» Material for this exercise
(** [df.drop(...)] of the rows selected by [mask]. *)
Definition drop_mask (df : DataFrame) (mask : list bool) : DataFrame :=
  mkDF (columns df) (filter (fun lrm => lrm.2 = false) (zip (body df) mask)).*1.

(** The values of column [c], as a list of cells. *)
Definition column_cells (df : DataFrame) (c : string) : list (option pyval) :=
  (fun lr => lr.2 !! c) <$> body df.

(** A row has a value in one of the columns [cols]. *)
Definition has_value (cols : list string) (r : gmap string pyval) : bool :=
  existsb (fun c => bool_decide (is_Some (r !! c))) cols.

(** [df.dropna(how="all")]: the rows with no value in any column go;
    the rows that stay keep their labels. *)
Definition dropna_all (df : DataFrame) : DataFrame :=
  mkDF (columns df) (filter (fun lr => has_value (columns df) lr.2 = true) (body df)).

(** [df.dropna(subset=[c])]: the rows with no value in column [c] go;
    a column that is not there is a [KeyError]. *)
Definition dropna_subset (df : DataFrame) (c : string) : exn + DataFrame :=
  if decide (c ∈ columns df)
  then inr (mkDF (columns df) (filter (fun lr => is_Some (lr.2 !! c)) (body df)))
  else inl (KeyError c).

(** [df.loc[:, keep]] for a choice of columns: the other columns go
    with their cells. *)
Definition select_columns (keep : string -> bool) (df : DataFrame) : DataFrame :=
  mkDF (filter (fun c => keep c = true) (columns df))
    ((fun lr => (lr.1, filter (fun kv => keep kv.1 = true) lr.2)) <$> body df).

(** [df[c] = None]: column [c], new or not, holds no value in any
    row. *)
Definition set_column_none (df : DataFrame) (c : string) : DataFrame :=
  mkDF (add_column c (columns df)) ((fun lr => (lr.1, delete c lr.2)) <$> body df).

End pd.

(** ** Paths: [os.path] and [pathlib] on POSIX *)

Module ospath.

(** [s.split(sep)] for a one-character separator. *)
Fixpoint split (sep : ascii) (s : string) : list string :=
  match s with
  | EmptyString => [EmptyString]
  | String c s' =>
      if decide (c = sep) then EmptyString :: split sep s'
      else match split sep s' with
           | [] => [String c EmptyString]
           | w :: ws => String c w :: ws
           end
  end.

Fixpoint last_char (s : string) : option ascii :=
  match s with
  | EmptyString => None
  | String c EmptyString => Some c
  | String _ s' => last_char s'
  end.

(** [os.path.join(a, b)] *)
Definition join (a b : string) : string :=
  if pystr.startswith "/" b then b
  else if decide (a = "" ∨ last_char a = Some "/"%char) then a +:+ b
  else a +:+ "/" +:+ b.

(** [os.path.basename(p)] *)
Definition basename (p : string) : string := List.last (split "/" p) "".

(** The parts of a pure POSIX path after its root: empty segments and
    "." are dropped, ".." is kept. *)
Definition parts (p : string) : list string :=
  filter (fun w => w ≠ "" ∧ w ≠ ".") (split "/" p).

(** The root of a pure POSIX path: exactly two leading slashes are
    kept, any other number of them is one. *)
Definition anchor (p : string) : string :=
  if pystr.startswith "///" p then "/"
  else if pystr.startswith "//" p then "//"
  else if pystr.startswith "/" p then "/"
  else "".

(** [str(Path(p))], which is also [Path(p).as_posix()]: a [Path] is
    kept as its normal text. *)
Definition Path (p : string) : string :=
  let s := anchor p +:+ py.join "/" (parts p) in
  if decide (s = "") then "." else s.

(** [Path(p) / name] *)
Definition joinpath (p name : string) : string := Path (join p name).

(** [Path(p).name] *)
Definition name (p : string) : string := List.last (parts p) "".

(** [Path(p).parent] *)
Definition parent (p : string) : string :=
  let s := anchor p +:+ py.join "/" (removelast (parts p)) in
  if decide (s = "") then "." else s.

Fixpoint span_dots (s : string) : string * string :=
  match s with
  | String "." s' => let '(d, r) := span_dots s' in (String "."%char d, r)
  | _ => (EmptyString, s)
  end.

(** The text from the last dot of [s] on, when [s] has a dot, and what
    is before it. *)
Fixpoint rsplit_dot (s : string) : option (string * string) :=
  match s with
  | EmptyString => None
  | String c s' =>
      match rsplit_dot s' with
      | Some (a, b) => Some (String c a, b)
      | None => if decide (c = "."%char) then Some (EmptyString, s) else None
      end
  end.

(** The directory part of [p] with its last slash, and the rest. *)
Fixpoint rsplit_sep (p : string) : string * string :=
  match p with
  | EmptyString => (EmptyString, EmptyString)
  | String c p' =>
      let '(d, b) := rsplit_sep p' in
      if pystr.contains "/" (String c p')
      then (String c d, b) else (EmptyString, String c p')
  end.

(** [os.path.splitext(p)]: the extension starts at the last dot of the
    last path segment; leading dots of that segment do not count. *)
Definition splitext (p : string) : string * string :=
  let '(dir, base) := rsplit_sep p in
  let '(dots, rest) := span_dots base in
  match rsplit_dot rest with
  | Some (stem, ext) => (dir +:+ dots +:+ stem, ext)
  | None => (p, EmptyString)
  end.

(** A name an entry of a directory can have. *)
Definition is_name (w : string) : bool :=
  bool_decide (w ≠ "" ∧ w ≠ "." ∧ w ≠ "..") && negb (pystr.contains "/" w).

(** The names from the root of the file tree to the file that the
    operating system reaches under [p]: ".." steps back. A relative
    path is read from the root (the working directory is the root);
    links are not modelled. *)
Definition resolve (p : string) : list string :=
  foldl (fun acc w => if decide (w = "..") then removelast acc else acc ++ [w])
    [] (parts p).

(** Where [Path.suffix] and [Path.stem] cut the name: at its last dot,
    when that dot is neither the first nor the last character. *)
Definition cut_suffix (name : string) : option (string * string) :=
  match rsplit_dot name with
  | Some (a, b) => if decide (a ≠ "" ∧ b ≠ ".") then Some (a, b) else None
  | None => None
  end.

(** [Path(p).suffix] *)
Definition suffix (p : string) : string :=
  match cut_suffix (name p) with
  | Some (_, b) => b
  | None => ""
  end.

(** [Path(p).stem] *)
Definition stem (p : string) : string :=
  match cut_suffix (name p) with
  | Some (a, _) => a
  | None => name p
  end.

End ospath.

(** ** The file tree *)

Module fs.

(** What a file holds: a table (a spreadsheet, a delimited text or a
    JSON table, read alike) or anything else. *)
Inductive content :=
| Sheet (cols : list string) (rows : list (gmap string pyval))
| Blob (data : string).

(** A directory lists its entries in the order [os.listdir] gives. *)
Inductive node :=
| File (c : content)
| Dir (entries : list (string * node)).

Fixpoint assoc (k : string) (es : list (string * node)) : option node :=
  match es with
  | [] => None
  | (k', n) :: es' => if decide (k' = k) then Some n else assoc k es'
  end.

Fixpoint lookup (p : list string) (n : node) : option node :=
  match p with
  | [] => Some n
  | c :: p' =>
      match n with
      | Dir es => match assoc c es with
                  | Some ch => lookup p' ch
                  | None => None
                  end
      | File _ => None
      end
  end.

Fixpoint replace_entry (k : string) (n : node) (es : list (string * node))
  : list (string * node) :=
  match es with
  | [] => [(k, n)]
  | (k', n') :: es' =>
      if decide (k' = k) then (k, n) :: es' else (k', n') :: replace_entry k n es'
  end.

(** Entry [k] of a directory set to [o]: replaced where it stands, put
    last when it is new, taken out when [o] is [None]. *)
Definition set_entry (k : string) (o : option node) (es : list (string * node))
  : list (string * node) :=
  match o with
  | Some n => replace_entry k n es
  | None => filter (fun e => e.1 ≠ k) es
  end.

(** The tree with the entry at [p] set to [o]; [None] when [p] is the
    root or its parent is not a directory of the tree. *)
Fixpoint put (p : list string) (o : option node) (n : node) : option node :=
  match p with
  | [] => None
  | c :: p' =>
      match n with
      | File _ => None
      | Dir es =>
          match p' with
          | [] => Some (Dir (set_entry c o es))
          | _ :: _ =>
              match assoc c es with
              | Some ch =>
                  match put p' o ch with
                  | Some ch' => Some (Dir (set_entry c (Some ch') es))
                  | None => None
                  end
              | None => None
              end
          end
      end
  end.



Definition is_dir_node (o : option node) : bool :=
  match o with Some (Dir _) => true | _ => false end.
Lemma findPlayer_SeatOf (t : Table) (playerId : string) (p : Player) :
  SeatOf playerId (players t) p -> findPlayer t playerId = Some p.
Proof.
  unfold findPlayer. induction 1 as [p rest Hid|rest p _ IH|q rest p Hq _ IH];
    cbn [find hasId].
  - apply String.eqb_eq in Hid. now rewrite Hid.
  - exact IH.
  - apply String.eqb_neq in Hq. now rewrite Hq.
Qed.

Lemma findPlayer_Unseated (t : Table) (playerId : string) :
  Unseated playerId (players t) -> findPlayer t playerId = None.
Proof.
  unfold findPlayer, Unseated. induction (players t) as [|[q|] r IH];
    intros Hnone; cbn [find hasId]; [reflexivity| |].
  - assert (id q <> playerId) as Hq by (apply Hnone; now left).
    apply String.eqb_neq in Hq. rewrite Hq. apply IH.
    intros p Hp. apply Hnone. now right.
  - apply IH. intros p Hp. apply Hnone. now right.
Qed.

Lemma SeatOf_findPlayer (t : Table) (playerId : string) (p : Player) :
  findPlayer t playerId = Some p -> SeatOf playerId (players t) p.
Proof.
  unfold findPlayer. induction (players t) as [|[q|] r IH]; cbn [find hasId];
    [discriminate| |].
  - destruct (String.eqb_spec (id q) playerId) as [Hq|Hq].
    + intros H. inversion H; subst q. now apply SeatHere.
    + intros H. apply SeatPastOther; [exact Hq|now apply IH].
  - intros H. apply SeatPastEmpty. now apply IH.
Qed.

Lemma isCurrentActor_spec (t : Table) (playerId : string) :
  isCurrentActor t playerId = true <->
  exists actor, currentActor t = Some actor /\ id actor = playerId.
Proof.
  unfold isCurrentActor. destruct (currentActor t) as [actor|].
  - rewrite String.eqb_eq. split.
    + intros Hid. now exists actor.
    + intros (x & Hx & Hid). now inversion Hx; subst x.
  - split; [discriminate|]. intros (x & Hx & _). discriminate.
Qed.

(** What [broadcast] hands out reaches every open client, and nobody
    else. *)
Lemma toAll_reaches (s : Service) (message : ServerMessage) :
  reachesAllOpen s message (toAll s message).
Proof.
  intros c Hc Hopen. unfold toAll.
  apply (in_map (fun c => mkSent (clientSocket c) message)).
  apply filter_In. split; [exact Hc|]. unfold isOpen. now rewrite Hopen.
Qed.

Lemma toAll_only (s : Service) (message : ServerMessage) (x : Sent) :
  In x (toAll s message) ->
  payload x = message /\
  exists c, In c (wss s) /\ readyState c = OPEN /\ recipient x = clientSocket c.
Proof.
  unfold toAll. intros Hx. apply in_map_iff in Hx as (c & <- & Hc).
  apply filter_In in Hc as [Hc Hopen]. split; [reflexivity|].
  exists c. repeat split; [exact Hc|].
  unfold isOpen in Hopen. now destruct (readyState c).
Qed.

(** The run of a rejected action of the registered player to move, on an
    engine that rejects atomically, when the engine applies the fold. *)
Lemma rejected_action_run {E : Engine} (Hatomic : rejections_atomic E)
    (s : Service) (playerId action : string) (amount : option float)
    (player : Player) (cp : ConnectedPlayer) (reason : string)
    (t' afterFold : Table) :
  findPlayer (table s) playerId = Some player ->
  isCurrentActor (table s) playerId = true ->
  map_get playerId (connectedPlayers s) = Some cp ->
  performAction (table s) player action amount = Throws reason t' ->
  foldAction (table s) player = Returns afterFold ->
  handlePlayerAction playerId action amount s =
    (Normal tt, withTable afterFold s,
     mkSent (socket cp) (MsgError reason)
     :: toAll s (autoFoldNotice s playerId reason)
     ++ gameStateSends (withTable afterFold s)
     ++ handOverSends (withTable afterFold s)).
Proof.
  intros Hseat Hturn Hreg Hrej Hfolded.
  assert (t' = table s) as -> by (eapply performAction_atomic; eauto).
  unfold handlePlayerAction, tryCatch at 1.
  unfold attemptAction at 1, bind at 1. cbn [get gets].
  rewrite Hseat, Hturn. cbn [negb].
  unfold bind at 1, callEngine at 1. rewrite Hrej, withTable_same.
  unfold bind at 1. cbn [get gets]. rewrite Hreg. cbn [option_map].
  unfold bind at 1, sendError at 1, emit at 1.
  unfold tryCatch, autoFold, bind at 1. cbn [get gets].
  rewrite Hseat, Hturn.
  unfold bind at 1, callEngine at 1. rewrite Hfolded.
  unfold bind at 1. cbn [get gets].
  unfold bind at 1, broadcast at 1, bind at 1. cbn [get gets emit].
  rewrite announce_run. reflexivity.
Qed.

» What to produce
Look above for the line with "unfold findPlayer. induction 1" and the line with "apply (in_map (fun", and reproduce exactly those two lines plus every line between, nothing more.

» Response box
  unfold findPlayer. induction 1 as [p rest Hid|rest p _ IH|q rest p Hq _ IH];
    cbn [find hasId].
  - apply String.eqb_eq in Hid. now rewrite Hid.
  - exact IH.
  - apply String.eqb_neq in Hq. now rewrite Hq.
Qed.

Lemma findPlayer_Unseated (t : Table) (playerId : string) :
  Unseated playerId (players t) -> findPlayer t playerId = None.
Proof.
  unfold findPlayer, Unseated. induction (players t) as [|[q|] r IH];
    intros Hnone; cbn [find hasId]; [reflexivity| |].
  - assert (id q <> playerId) as Hq by (apply Hnone; now left).
    apply String.eqb_neq in Hq. rewrite Hq. apply IH.
    intros p Hp. apply Hnone. now right.
  - apply IH. intros p Hp. apply Hnone. now right.
Qed.

Lemma SeatOf_findPlayer (t : Table) (playerId : string) (p : Player) :
  findPlayer t playerId = Some p -> SeatOf playerId (players t) p.
Proof.
  unfold findPlayer. induction (players t) as [|[q|] r IH]; cbn [find hasId];
    [discriminate| |].
  - destruct (String.eqb_spec (id q) playerId) as [Hq|Hq].
    + intros H. inversion H; subst q. now apply SeatHere.
    + intros H. apply SeatPastOther; [exact Hq|now apply IH].
  - intros H. apply SeatPastEmpty. now apply IH.
Qed.

Lemma isCurrentActor_spec (t : Table) (playerId : string) :
  isCurrentActor t playerId = true <->
  exists actor, currentActor t = Some actor /\ id actor = playerId.
Proof.
  unfold isCurrentActor. destruct (currentActor t) as [actor|].
  - rewrite String.eqb_eq. split.
    + intros Hid. now exists actor.
    + intros (x & Hx & Hid). now inversion Hx; subst x.
  - split; [discriminate|]. intros (x & Hx & _). discriminate.
Qed.

(** What [broadcast] hands out reaches every open client, and nobody
    else. *)
Lemma toAll_reaches (s : Service) (message : ServerMessage) :
  reachesAllOpen s message (toAll s message).
Proof.
  intros c Hc Hopen. unfold toAll.
  apply (in_map (fun c => mkSent (clientSocket c) message)).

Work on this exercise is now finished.